Records from a dataset
╔══

(** The mutation a request stands for. *)
Definition apply (clientes : list value) (r : request) : list value :=
  match r with
  | GET_clientes => clientes
  | POST_clientes b =>
      if has_name (req_body b) then append clientes (req_body b) else clientes
  | DELETE_clientes p => remove (parseInt p) clientes
  end.


End InMemory.

(** ** The mutations that a run acknowledges *)







(** ** Sample data *)

Definition ana : list (string * json) := [("nombre", JStr "Ana"); ("id", JNum 1)].
Definition leo : list (string * json) := [("nombre", JStr "Leo"); ("id", JNum 2)].
Definition leo_bis : list (string * json) := [("nombre", JStr "Leo"); ("id", JNum 2); ("vip", JBool true)].
Definition eva : list (string * json) := [("nombre", JStr "Eva")].

(** A body with an identifier chosen by the client. *)
Definition eva_99 : list (string * json) := [("id", JNum 99); ("nombre", JStr "Eva")].

(** A body without a name. *)
Definition sin_nombre : list (string * json) := [("telefono", JStr "555")].

(** Two customers whose identifiers go down: 5, then 2. *)
Definition cinco_dos : list json :=
  [JObj [("nombre", JStr "Ana"); ("id", JNum 5)];
   JObj [("nombre", JStr "Leo"); ("id", JNum 2)]].


(** A customer with identifier 12. *)
Definition doce : json := JObj [("nombre", JStr "Ana"); ("id", JNum 12)].


(** ** Routes and their answers *)


(** The body of the 500 answer of a route. *)
Definition error_of (r : request) : json :=
  match r with
  | GET_clientes => error_al_leer
  | POST_clientes _ => error_al_guardar
  | DELETE_clientes _ => error_al_eliminar
  end.

(** A record without identifier, and one whose identifier is a string. *)
Definition ana_sin_id : list (string * json) := [("nombre", JStr "Ana")].
Definition ana_texto : list (string * json) :=
  [("nombre", JStr "Ana"); ("id", JStr "7")].

(** A body whose name is a number. *)
Definition nombre_numero : list (string * json) := [("nombre", JNum 7)].

(** A body whose name is the empty string. *)
Definition nombre_vacio : list (string * json) := [("nombre", JStr "")].

(** * Lemmas on the model *)

(** Opens a handler up to its accesses to the disk. *)
Ltac run_handler :=
  cbv beta iota zeta delta [get_clientes post_clientes delete_clientes try_catch bind
                  leerClientes readFile lift ret].

(** ** Property lists *)

Section PropertyLemmas.
Context {A B : Type}.
(** An object on which [get_variables] has not run yet. *)
Definition fresh_self : SolveProductTrips (Customer:=nat) (Hub:=nat)
                          (Product:=nat) (Location:=nat) :=
  {| environment := env;
     max_flight_capacity := 5;
     n_flights_variables := None;
     n_product_move_variables := None;
     n_flights_hub_to_hub_variables := None;
     n_products_move_hub_to_hub_variables := None;
     model := None |}.
End Sample.
Import Sample.


(** * Properties *)

(** ** Loops, sums and dictionaries *)

Lemma for_each_app {A B : Type} (xs : list A) (body : list B → A → option (list B))
    (g : A → list B) (s : list B) :
  (∀ s x, x ∈ xs → body s x = Some (s ++ g x)) →
  for_each xs body s = Some (s ++ flat_map g xs).
Proof.
  revert s. induction xs as [|x xs IH]; intros s Hbody; simpl.
  - by rewrite app_nil_r.
  - rewrite Hbody by left. simpl. rewrite IH.
    + by rewrite app_assoc.
    + intros s' y Hy. apply Hbody. by right.
Qed.

Lemma for_each_nil_app {A B : Type} (xs : list A)
    (body : list B → A → option (list B)) (g : A → list B) :
  (∀ s x, x ∈ xs → body s x = Some (s ++ g x)) →
  for_each xs body [] = Some (flat_map g xs).
Proof. intros Hbody. by rewrite (for_each_app xs body g []). Qed.

Lemma flat_map_singleton {A B : Type} (f : A → B) (xs : list A) :
  flat_map (λ x, [f x]) xs = map f xs.
Proof. induction xs; simpl; congruence. Qed.

Lemma flat_map_guard {A B : Type} (P : A → Prop) `{∀ x, Decision (P x)}
    (f : A → list B) (xs : list A) :
  flat_map (λ x, if decide (P x) then f x else []) xs = flat_map f (filter P xs).
Proof.
  induction xs as [|x xs IH]; simpl; [done|].
  rewrite filter_cons. destruct (decide (P x)); simpl; congruence.
Qed.

Lemma flat_map_filter {A B : Type} (P : A → Prop) `{∀ x, Decision (P x)}
    (f : A → B) (xs : list A) :
  flat_map (λ x, if decide (P x) then [f x] else []) xs = map f (filter P xs).
Proof. by rewrite (flat_map_guard P), flat_map_singleton. Qed.

Lemma sumZ_app (l1 l2 : list Z) : sumZ (l1 ++ l2) = sumZ l1 + sumZ l2.
Proof. induction l1; simpl; lia. Qed.

Lemma sumZ_zero {A : Type} (f : A → Z) (xs : list A) :
  (∀ x, x ∈ xs → f x = 0) → sumZ (map f xs) = 0.
Proof.
  induction xs as [|x xs IH]; intros Hf; simpl; [done|].
  rewrite Hf by left. rewrite IH; [done|]. intros y Hy. apply Hf. by right.
Qed.

Lemma sumZ_perm (l1 l2 : list Z) : l1 ≡ₚ l2 → sumZ l1 = sumZ l2.
Proof. induction 1; simpl; lia. Qed.

Section pydict_lemmas.
Context {K V : Type} `{EqDecision K}.
Implicit Types (k : K) (ks acc : list K) (val : K → V).

Lemma dict_set_map val k acc :
  dict_set k (val k) (map (λ k, (k, val k)) acc)
  = map (λ k, (k, val k)) (if decide (k ∈ acc) then acc else acc ++ [k]).
Proof.
  induction acc as [|k' acc IH].
  - rewrite decide_False; [done|]. apply not_elem_of_nil.
  - cbn [dict_set map]. destruct (decide (k' = k)) as [->|Hne].
    + rewrite decide_True; [done|]. by left.
    + rewrite IH. destruct (decide (k ∈ acc)) as [Hin|Hnin].
      * rewrite decide_True; [done|]. by right.
      * rewrite decide_False; [done|].
        intros [?|?]%elem_of_cons; congruence.
Qed.

Lemma foldl_dict_set val acc ks :
  foldl (λ d k, dict_set k (val k) d) (map (λ k, (k, val k)) acc) ks
  = map (λ k, (k, val k)) (first_occurrences acc ks).
Proof.
  revert acc. induction ks as [|k ks IH]; intros acc; simpl; [done|].
  by rewrite dict_set_map, IH.
Qed.

(** A dictionary comprehension holds one entry per distinct key, at the
    position of the key's first occurrence. *)
Lemma dict_comprehension_closed val ks :
  dict_comprehension val ks = map (λ k, (k, val k)) (first_occurrences [] ks).
Proof. apply (foldl_dict_set val []). Qed.

Lemma elem_of_first_occurrences acc ks k :
  k ∈ first_occurrences acc ks ↔ k ∈ acc ∨ k ∈ ks.
Proof.
  revert acc. induction ks as [|k' ks IH]; intros acc; simpl.
  - rewrite elem_of_nil. tauto.
  - rewrite IH, elem_of_cons. destruct (decide (k' ∈ acc)) as [Hin|Hnin].
    + split; [tauto|]. intros [?|[->|?]]; tauto.
    + rewrite elem_of_app, list_elem_of_singleton. tauto.
Qed.

Lemma NoDup_first_occurrences acc ks :
  NoDup acc → NoDup (first_occurrences acc ks).
Proof.
  revert acc. induction ks as [|k ks IH]; intros acc Hacc; simpl; [done|].
  apply IH. destruct (decide (k ∈ acc)); [done|].
  apply NoDup_app. split_and!; [done| |apply NoDup_singleton].
  intros x Hx ->%list_elem_of_singleton. done.
Qed.

Lemma first_occurrences_NoDup acc ks :
  NoDup (acc ++ ks) → first_occurrences acc ks = acc ++ ks.
Proof.
  revert acc. induction ks as [|k ks IH]; intros acc Hnd; simpl.
  - by rewrite app_nil_r.
  - rewrite decide_False.
    + rewrite IH; rewrite <-app_assoc; done.
    + apply NoDup_app in Hnd as (_ & Hdisj & _). intros Hin.
      apply (Hdisj k Hin). by left.
Qed.
(** *** Properties of listener code *)

Inductive never_raises : Code → Prop :=
| nr_Pass : never_raises Pass
| nr_CallSend data file line rest :
    never_raises rest → never_raises (CallSend data file line rest)
| nr_CallSignal kind rest :
    never_raises rest → never_raises (CallSignal kind rest)
| nr_CallSubscribe kind listener rest :
    never_raises rest → never_raises (CallSubscribe kind listener rest)
| nr_CallUnsubscribe listener rest :
    never_raises rest → never_raises (CallUnsubscribe listener rest)
| nr_Inspect rest :
    (∀ self, never_raises (rest self)) → never_raises (Inspect rest).

Inductive never_subscribes (l : MessageListener) : Code → Prop :=
| ns_Pass : never_subscribes l Pass
| ns_Raise exc : never_subscribes l (Raise exc)
| ns_CallSend data file line rest :
    never_subscribes l rest → never_subscribes l (CallSend data file line rest)
| ns_CallSignal kind rest :
    never_subscribes l rest → never_subscribes l (CallSignal kind rest)
| ns_CallSubscribe kind listener rest :
    listener ≠ l → never_subscribes l rest →
    never_subscribes l (CallSubscribe kind listener rest)
| ns_CallUnsubscribe listener rest :
    never_subscribes l rest → never_subscribes l (CallUnsubscribe listener rest)
| ns_Inspect rest :
    (∀ self, never_subscribes l (rest self)) → never_subscribes l (Inspect rest).
(** Some run of the code ends in [raise exc]. *)
Inductive raises_with (exc : Exn) : Code → Prop :=
| rw_Raise : raises_with exc (Raise exc)
| rw_CallSend data file line rest :
    raises_with exc rest → raises_with exc (CallSend data file line rest)
| rw_CallSignal kind rest :
    raises_with exc rest → raises_with exc (CallSignal kind rest)
| rw_CallSubscribe kind listener rest :
    raises_with exc rest → raises_with exc (CallSubscribe kind listener rest)
| rw_CallUnsubscribe listener rest :
    raises_with exc rest → raises_with exc (CallUnsubscribe listener rest)
| rw_Inspect rest self :
    raises_with exc (rest self) → raises_with exc (Inspect rest).

(** The code calls neither [send] nor [signal]. *)
Inductive never_sends : Code → Prop :=
| nse_Pass : never_sends Pass
| nse_Raise exc : never_sends (Raise exc)
| nse_CallSubscribe kind listener rest :
    never_sends rest → never_sends (CallSubscribe kind listener rest)
| nse_CallUnsubscribe listener rest :
    never_sends rest → never_sends (CallUnsubscribe listener rest)
| nse_Inspect rest :
    (∀ self, never_sends (rest self)) → never_sends (Inspect rest).

(** No listener raises or sends when it is called with [data]. *)
Definition well_behaved_on (body : MessageListener → Message → Code)
    (data : Message) : Prop :=
  ∀ l, never_raises (body l data) ∧ never_sends (body l data).

(** [listener] is registered for no message type. *)
Definition unregistered (listener : MessageListener) (self : MessageBroker)
    : Prop :=
  ∀ key, listener ∉ registered key self.

(** [self'] is [self] after the events [evs], none of which begins a
    dispatch or assigns the flag: the queue has grown by the entries
    appended in [evs]. *)
Definition extends (self self' : MessageBroker) (evs : list Event) : Prop :=
  observed self' = observed self ++ evs
  ∧ _messages self' = _messages self ++ enqueued evs
  ∧ _sending self' = _sending self
  ∧ dispatched evs = []
  ∧ flags evs = [].
End Broker.

Arguments QueueEntry : clear implicits.
Arguments Event : clear implicits.
Arguments MessageBroker : clear implicits.
Arguments Outcome : clear implicits.
Arguments Code : clear implicits.

(** ** A small application

    Four listeners on a broker whose messages carry no device types or
    event combinations: listener 1 signals [test2] while it handles
    [test1]; listener 2 unsubscribes itself when it is called; listener
    3 only returns; listener 4 raises on [mapping]; listener 5 signals
    [mapping] and then [test2] while it handles [init]. *)

Module Scenario.
Abbreviation Broker := (MessageBroker unit unit).
Abbreviation Msg := (Message unit unit).

Definition signal_of (kind : MessageType) : Msg :=
  MSignal {| message_type := kind |}.

Definition body (listener : MessageListener) (data : Msg)
    : Code unit unit :=
  match listener, Message_message_type data with
  | 1, MessageType.test1 => CallSignal MessageType.test2 Pass
  | 2, _ => CallUnsubscribe 2 Pass
  | 4, MessageType.mapping => Raise "boom"
  | 5, MessageType.init =>
      CallSignal MessageType.mapping (CallSignal MessageType.test2 Pass)
  | _, _ => Pass
  end.

Definition broker : Broker :=
  subscribe MessageType.init 5
    (subscribe MessageType.mapping 4
       (subscribe MessageType.test2 3
          (subscribe MessageType.test1 2
             (subscribe MessageType.test1 1 __init__)))).

(** [broker] after [signal(test1)] from line 10 of app.py. *)
Definition after_test1 : Broker :=
  default __init__
    (final (send body elements 5 (signal_of MessageType.test1) "app.py" 10
              broker)).

(** [broker] in the middle of a drain. *)
Definition draining : Broker := set_sending true broker.

(** [broker] after [signal(init)] has raised: listener 5 has queued
    [mapping] and [test2], listener 4 has raised on [mapping]. *)
Definition after_raise : Broker :=
  default __init__
    (final (send body elements 5 (signal_of MessageType.init) "app.py" 20
              broker)).

(** [after_raise] after a later [signal(test1)]. *)
Definition after_later : Broker :=
  default __init__
    (final (send body elements 5 (signal_of MessageType.test1) "app.py" 30
              after_raise)).

(** The capabilities of two devices. The name of the second has numbers
    in it, and one of its capabilities is negative. *)
Definition keyboard : Capabilities :=
  [(1, [1; 2; 3; 4; 5]); (2, [7; 8])]%Z.

Definition uinputs_message : UInputsData :=
  {| uinputs := [("keyboard", keyboard);
                 ("1, 2, 3, x", [(4, [1; -2; 3; 4])]%Z)] |}.
End Scenario.

(** * The rest of the module and the components that use it *)

Definition IndexError : Exn := "IndexError".

(** ** The members of MessageType and their values *)

(** The members, in the order of their definition. *)
Definition MessageType_members : list MessageType :=
  [MessageType.reset_gui; MessageType.terminate; MessageType.init;
   MessageType.uinputs; MessageType.groups; MessageType.group;
   MessageType.preset; MessageType.mapping; MessageType.selected_event;
   MessageType.combination_recorded; MessageType.recording_started;
   MessageType.recording_finished; MessageType.combination_update;
   MessageType.status_msg; MessageType.injector_state;
   MessageType.gui_focus_request; MessageType.user_confirm_request;
   MessageType.do_stack_switch; MessageType.test1; MessageType.test2].

(** The value each member is defined with. *)
Definition MessageType_value (k : MessageType) : string :=
  match k with
  | MessageType.reset_gui => "reset_gui"
  | MessageType.terminate => "terminate"
  | MessageType.init => "init"
  | MessageType.uinputs => "uinputs"
  | MessageType.groups => "groups"
  | MessageType.group => "group"
  | MessageType.preset => "preset"
  | MessageType.mapping => "mapping"
  | MessageType.selected_event => "selected_event"
  | MessageType.combination_recorded => "combination_recorded"
  | MessageType.recording_started => "recording_started"
  | MessageType.recording_finished => "recording_finished"
  | MessageType.combination_update => "combination_update"
  | MessageType.status_msg => "status_msg"
  | MessageType.injector_state => "injector_state"
  | MessageType.gui_focus_request => "gui_focus_request"
  | MessageType.user_confirm_request => "user_confirm_request"
  | MessageType.do_stack_switch => "do_stack_switch"
  | MessageType.test1 => "test1"
  | MessageType.test2 => "test2"
  end.
(** The recomputation as the design document words it: sums and counts
    over the files collection, by recursion on the list. *)
Fixpoint sum_of_sizes (files : list FileEntry) : Z :=
  match files with
  | [] => 0
  | f :: rest => f_size f + sum_of_sizes rest
  end%Z.

Fixpoint count_with_status (status : DownloadStatus) (files : list FileEntry)
    : Z :=
  match files with
  | [] => 0
  | f :: rest =>
      (if decide (f_downloadStatus f = status) then 1 else 0)
      + count_with_status status rest
  end%Z.

Fixpoint sum_of_completed_sizes (files : list FileEntry) : Z :=
  match files with
  | [] => 0
  | f :: rest =>
      (if decide (f_downloadStatus f = completed) then f_size f else 0)
      + sum_of_completed_sizes rest
  end%Z.

Definition recompute (groups : list TelegramGroup) (files : list FileEntry)
    : Statistics :=
  {| totalGroups := Z.of_nat (length groups);
     totalFiles := Z.of_nat (length files);
     totalSize := sum_of_sizes files;
     pendingFiles := count_with_status pending files;
     completedFiles := count_with_status completed files;
     failedFiles := count_with_status failed files;
     totalDownloadedSize := sum_of_completed_sizes files |}.

Definition quiet_env : SaveEnv :=
  mkSaveEnv NoFault "2024-01-01T00:00:00.000Z" "2024-01-01T00:00:00.000Z"
            1704067200000.

(** A snapshot whose stored statistics are stale. *)
Definition stale_snapshot : DataFile :=
  mkDataFile DATA_VERSION "2024-01-01T00:00:00.000Z"
             "2024-01-01T00:00:00.000Z" [] [stored_g1_10; incoming_g1_10]
             (mkStatistics 7 7 7 7 7 7 7).

(** [p] sorts no later than [q]. *)
Definition path_le (p q : Path) : Prop :=
  String.leb (path_string p) (path_string q) = true.

(** [name] is a backup of [filePath] present on disk. *)
Definition is_backup (fs : FS) (filePath : Path) (name : string) : Prop :=
  is_Some (fs !! (path_dirname filePath, name))
  /\ String.prefix (path_basename filePath +:+ ".backup.") name = true.

(** [name] is the backup whose file name is greatest in code-unit order. *)
Definition latest_backup (fs : FS) (filePath : Path) (name : string) : Prop :=
  is_backup fs filePath name
  /\ forall other, is_backup fs filePath other ->
                   String.leb other name = true.

(** Scenario 5, with an older second backup beside the named one. *)
Definition backup_2024 : string := "data.json.backup.2024-01-01T00-00-00-000Z".
Definition backup_2023 : string := "data.json.backup.2023-06-30T12-00-00-000Z".

Definition corrupted_disk : FS :=
  <[("data", "data.json") := Blob "{ version: "]>
    (<[("data", backup_2023) := Json (snapshot_of [])]>
       (<[("data", backup_2024) := Json (snapshot_of [stored_g1_10])]> ∅)).




Definition job_of_100 : FileEntry :=
  mkFile "g1:7" "g1" "archive.zip" 100 None None "doc-7" 7 None
         "2024-01-01T00:00:00.000Z" pending None None None.

Definition sample_config : Configuration :=
  mkConfig (Some (mkSettings (Some "/srv/downloads") (Some true)
                             (Some false) (Some 524288%Z) (Some 3%Z)
                             (Some 3%Z) (Some 5000%Z))).

(** The file system after the first [n] attempts, numbered from [attempt],
    have all run. *)
Fixpoint fs_after (n : nat) (attempt : Z) (peer : Z -> Remote) (fs : FS)
    (file : FileEntry) (groupHandle : string) (config : Configuration) : FS :=
  match n with
  | O => fs
  | S n' =>
      fs_after n' (attempt + 1)%Z peer
        (fst (downloadFile (peer attempt) fs file groupHandle config))
        file groupHandle config
  end.

(** The result of the attempt that follows [n] earlier ones. *)
Definition result_after (n : nat) (attempt : Z) (peer : Z -> Remote)
    (fs : FS) (file : FileEntry) (groupHandle : string)
    (config : Configuration) : DownloadResult :=
  snd (downloadFile (peer (attempt + Z.of_nat n)%Z)
         (fs_after n attempt peer fs file groupHandle config)
         file groupHandle config).

(** [k] attempts numbered from [attempt], a delay of [ms] between two
    consecutive ones and none after the last. *)
Fixpoint attempts_with_delays (k : nat) (attempt ms : Z) : list RetryEvent :=
  match k with
  | O => []
  | S O => [Attempt attempt]
  | S k' =>
      Attempt attempt :: Delay ms :: attempts_with_delays k' (attempt + 1)%Z ms
  end.

Definition is_attempt (ev : RetryEvent) : bool :=
  match ev with Attempt _ => true | Delay _ => false end.

(** Two attempts, a quarter of a second apart. *)
Definition two_tries : Configuration :=
  mkConfig (Some (mkSettings (Some "/srv/downloads") (Some true)
                             (Some false) None None (Some 2%Z)
                             (Some 250%Z))).

(** A negative number of attempts. *)
Definition no_tries : Configuration :=
  mkConfig (Some (mkSettings (Some "/srv/downloads") (Some true)
                             (Some false) None None (Some (-1)%Z) None)).

(** Attempts 1 and 2 fail, attempt 3 delivers the three declared bytes. *)
Definition flaky_peer (attempt : Z) : Remote :=
  if (attempt <? 3)%Z then NoBuffer else Media "abc".

Definition job_of_3 : FileEntry :=
  mkFile "g1:8" "g1" "note.txt" 3 None None "doc-8" 8 None
         "2024-01-01T00:00:00.000Z" pending None None None.

(** The first record with [id], the one [updateFileStatus] addresses. *)
Definition record_at (files : list FileEntry) (id : string)
    : option FileEntry :=
  List.find (fun f => String.eqb (f_id f) id) files.

Definition status_at (files : list FileEntry) (id : string)
    : option DownloadStatus :=
  f_downloadStatus <$> record_at files id.

Definition task_id (t : Task) : string := f_id (t_file t).

(** The job is over: completed or failed. *)
Definition done_status (st : option DownloadStatus) : Prop :=
  st = Some completed \/ st = Some failed.

(** The status an execution suspended at [ph] has left on its job. *)
Definition phase_expects (ph : phase) (st : DownloadStatus) : Prop :=
  match ph with
  | SavingStart | Transferring => st = in_progress
  | SavingOutcome => st = completed \/ st = failed
  end.

Definition phase_ok (files : list FileEntry) (t : Task) : Prop :=
  exists st, status_at files (task_id t) = Some st
             /\ phase_expects (t_phase t) st.

(** The ids the run still owns: queued or in flight. *)
Definition owned (queue : list FileEntry) (active : list Task) : list string :=
  (f_id <$> queue) ++ (task_id <$> active).

(** Where each job of the run is, and what the snapshot says of it: queued
    jobs are not in-progress, a job in flight has the status its phase
    expects, and a candidate that is neither queued nor in flight is
    done. *)
Record Inv (ids0 cand_ids : list string)
    (files : list FileEntry) (queue : list FileEntry) (active : list Task)
    : Prop := mkInv {
  inv_ids : f_id <$> files = ids0;
  inv_nodup : NoDup (owned queue active);
  inv_known : forall id, id ∈ owned queue active -> id ∈ ids0;
  inv_queue :
    Forall (fun f => status_at files (f_id f) <> Some in_progress) queue;
  inv_active : Forall (phase_ok files) active;
  inv_cover :
    forall id, id ∈ cand_ids ->
               id ∈ owned queue active \/ done_status (status_at files id)
}.

Definition Tracked (ids0 cand_ids : list string) (m : Manager) : Prop :=
  Inv ids0 cand_ids (d_files (dataFile m)) (queue m) (active m).

Definition phase_weight (t : Task) : nat :=
  match t_phase t with
  | SavingStart => 3
  | Transferring => 2
  | SavingOutcome => 1
  end.

Definition work_left (queue : list FileEntry) (active : list Task) : nat :=
  3 * length queue + sum_list_with phase_weight active.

╚══

_WHAT TO DO_
Show me every line of the entries above that holds "JNum".

_RESULT OF THIS TASK_
Definition ana : list (string * json) := [("nombre", JStr "Ana"); ("id", JNum 1)].
Definition leo : list (string * json) := [("nombre", JStr "Leo"); ("id", JNum 2)].
Definition leo_bis : list (string * json) := [("nombre", JStr "Leo"); ("id", JNum 2); ("vip", JBool true)].
Definition eva_99 : list (string * json) := [("id", JNum 99); ("nombre", JStr "Eva")].
  [JObj [("nombre", JStr "Ana"); ("id", JNum 5)];
   JObj [("nombre", JStr "Leo"); ("id", JNum 2)]].
Definition doce : json := JObj [("nombre", JStr "Ana"); ("id", JNum 12)].
Definition nombre_numero : list (string * json) := [("nombre", JNum 7)].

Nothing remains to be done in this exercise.